10 Major Changes to Health Reform in House's Reconciliation Bill

Janice Simmons, March 19, 2010

After nearly three months since the passage of the Senate bill, the House Rules Committee issued its 153-page reconciliation proposal on Thursday that makes "legislative fixes" to the Senate measure.

Here's a sample of some the major changes made to the Senate bill:

Cadillac Health Plan Tax. This proposed tax, which was not included in the initial House bill approved in November, had been strongly opposed by many House members. The provision does remain in the new House measure, but with changes.

Now, the tax would apply only to the portion of healthcare plans costing more than $10,200 a year for individuals (up from $8,500 in the Senate bill), and $27,500 for families (up from $23,000). Also, the tax would start in 2018—not 2013. The changes would also reduce the projected revenue to the federal government by 80%.

Closing the Doughnut Hole. While the initial House bill closed the doughnut hole—the gap in Medicare in which beneficiaries must pay their own drug costs—the Senate bill did not. Under the new reconciliation measure, Medicare beneficiaries will receive $250 to cover expenses when they cross into the gap this year.

Next year, the beneficiaries would get a 50% discount on brand name drugs (with the cost being paid for by the pharmaceutical industry). In following years, the discounts would be expanded, with coverage extended to generic drugs. By 2020, the discounts would reach 75%.

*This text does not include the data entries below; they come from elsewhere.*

Lemma list_newest_first_witness :
  let s1 := post_posts sample_dir (at_time 10) (text_request (lit "A") (lit "a"))
              new_world in
  let s2 := post_posts sample_dir (at_time 20) (text_request (lit "B") (lit "b"))
              (snd s1) in
  let s3 := post_posts sample_dir (at_time 30) (text_request (lit "C") (lit "c"))
              (snd s2) in
  let a := Post 1 (lit "A") (lit "a") None 10 in
  let b := Post 2 (lit "B") (lit "b") None 20 in
  let c := Post 3 (lit "C") (lit "c") None 30 in
  db_all_err quiet = None
  /\ rows (db new_world) = []
  /\ fst s1 = Response 201 (JsonPost a)
  /\ fst s2 = Response 201 (JsonPost b)
  /\ fst s3 = Response 201 (JsonPost c)
  /\ created_at a < created_at b /\ created_at b < created_at c
  /\ fst (get_posts quiet (snd s3)) = Response 200 (JsonRows [c; b; a])
  /\ exists l,
       fst (get_posts quiet new_world) = Response 200 (JsonRows l)
       /\ Permutation l (rows (db new_world))
       /\ newest_first l
       /\ (rows (db new_world) = [] -> l = [])
       /\ db (snd (get_posts quiet new_world)) = db new_world.
Proof.
  intros s1 s2 s3 a b c.
  assert (Lab : created_at a < created_at b) by (vm_compute; reflexivity).
  assert (Lbc : created_at b < created_at c) by (vm_compute; reflexivity).
  do 5 (split; [reflexivity|]). split; [exact Lab|]. split; [exact Lbc|].
  split.
  - exact (proj2 (list_newest_first sample_dir)
             (at_time 10) (at_time 20) (at_time 30)
             (text_request (lit "A") (lit "a"))
             (text_request (lit "B") (lit "b"))
             (text_request (lit "C") (lit "c"))
             new_world a b c eq_refl eq_refl eq_refl eq_refl Lab Lbc
             quiet eq_refl).
  - exact (proj1 (list_newest_first sample_dir) quiet new_world eq_refl).
Defined.

Lemma delete_unknown_id_not_found_witness :
  let first := delete_post sample_dir quiet (lit "1") one_post_world in
  let second := delete_post sample_dir quiet (lit "1") (snd first) in
  db_get_err quiet = None
  /\ (forall p, p ∈ rows (db new_world) -> rowid_of_text (lit "7") <> Some (id p))
  /\ fst (delete_post sample_dir quiet (lit "7") new_world) = NOT_FOUND
  /\ db (snd (delete_post sample_dir quiet (lit "7") new_world)) = db new_world
  /\ status (fst first) = 200
  /\ status (fst second) <> 200
  /\ db (snd second) = db (snd first)
  /\ fst second = NOT_FOUND.
Proof.
  intros first second.
  assert (Hn : forall p, p ∈ rows (db new_world) ->
                 rowid_of_text (lit "7") <> Some (id p))
    by (intros p Hp; inversion Hp).
  assert (S1 : status (fst first) = 200) by (vm_compute; reflexivity).
  split; [reflexivity|]. split; [exact Hn|].
  destruct (proj1 (delete_unknown_id_not_found sample_dir)
              quiet (lit "7") new_world eq_refl Hn) as (A & B & _).
  destruct (proj2 (delete_unknown_id_not_found sample_dir)
              quiet quiet (lit "1") one_post_world S1) as (C & D & E).
  split; [exact A|]. split; [exact B|]. split; [exact S1|].
  split; [exact C|]. split; [exact D|]. exact (E eq_refl).
Defined.
(** [UpdateUserEntityMediCount] (lines 370-374). *)
Definition UpdateUserEntityMediCount (eid : Z) (count : Z) (db : DB)
  : outcome unit :=
  exec1 with_user_entities
    (fun db =>
       update_plain UserEntity.id (row_set_media_count (Some count))
         (Some eid) (user_entities db))
    db.

(** [UpdateUserEntityTweetStat] (lines 376-380). *)
Definition UpdateUserEntityTweetStat (eid : Z) (baseline : Time) (count : Z)
    (db : DB) : outcome unit :=
  exec1 with_user_entities
    (fun db =>
       update_plain UserEntity.id
         (fun r => row_set_stat (UserEntity.name r) (Some baseline)
                     (Some count) r)
         (Some eid) (user_entities db))
    db.

(** [CreateLst] (lines 382-386). *)
Definition CreateLst (lst : Lst.t) (db : DB) : outcome unit :=
  exec1 with_lsts (insert_lst lst) db.

(** [DelLst] (lines 388-392). *)
Definition DelLst (lid : Z) (db : DB) : outcome unit :=
  exec1 with_lsts
    (fun db => Ok (delete_where_id Lst.Id lid (lsts db), tt)) db.

(** [UpdateLst] (lines 408-412). *)
Definition UpdateLst (lst : Lst.t) (db : DB) : outcome unit :=
  exec1 with_lsts
    (fun db =>
       update_plain Lst.Id
         (fun l => Lst.mk (Lst.Id l) (Lst.Name lst) (Lst.OwnerId l))
         (Some (Lst.Id lst)) (lsts db))
    db.

(** [DelLstEntity] (lines 437-441). *)
Definition DelLstEntity (id : Z) (db : DB) : outcome unit :=
  exec1 with_lst_entities (delete_lst_entity id) db.

(** [UpdateLstEntity] (lines 502-506): the placeholder is bound to
    [entity.Id.Int32], whether or not the id is valid. *)
Definition UpdateLstEntity (entity : LstEntity.t) (db : DB) : outcome unit :=
  exec1 with_lst_entities
    (fun db =>
       update_plain LstEntity.id
         (fun r => LstEntity.mkRow (LstEntity.id r) (LstEntity.lst_id r)
                     (LstEntity.Name entity) (LstEntity.parent_dir r))
         (Some (Int32 (LstEntity.Id entity))) (lst_entities db))
    db.

(** [SetUserEntityLatestReleaseTime] (lines 508-512). *)
Definition SetUserEntityLatestReleaseTime (id : Z) (t : Time) (db : DB)
  : outcome unit :=
  exec1 with_user_entities
    (fun db =>
       update_plain UserEntity.id (row_set_latest_release_time (Some t))
         (Some id) (user_entities db))
    db.


(** [DelUserLink] (lines 536-540). *)
Definition DelUserLink (id : Z) (db : DB) : outcome unit :=
  exec1 with_user_links
    (fun db => Ok (delete_where_id UserLink.id id (user_links db), tt)) db.

(** [GetUserLinks] (lines 542-547): the slice starts out empty, not nil. *)
Definition GetUserLinks (uid : Z) (db : DB) : outcome (list UserLink.t) :=
  mkOutcome db
    (Ok (map UserLink.scan
           (filter (fun r => UserLink.user_id r =? uid) (user_links db)))).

Medicare Advantage. The federal government currently pays Medicare Advantage private health plans an average of 14% more than traditional Medicare plans. The House plan would cut those payments even more steeply than the Senate bill: $132 billion over 10 years, compared with $118 billion.

In addition, the new bill would shift the funding with some higher cost areas getting paid 5% below traditional Medicare, while some lower cost areas would be paid 15% more than traditional Medicare. Also, proposals in the Senate's plan that would have shielded various areas of the country—such as South Florida—from major reductions was largely eliminated.

Primary Care Payment Increase. Under the new House reconciliation bill, primary care physicians (internists, family physicians, and pediatricians) would get Medicaid payments starting in 2013 and 2014 that would be on par with Medicare rates, which typically are around 20% higher than Medicaid.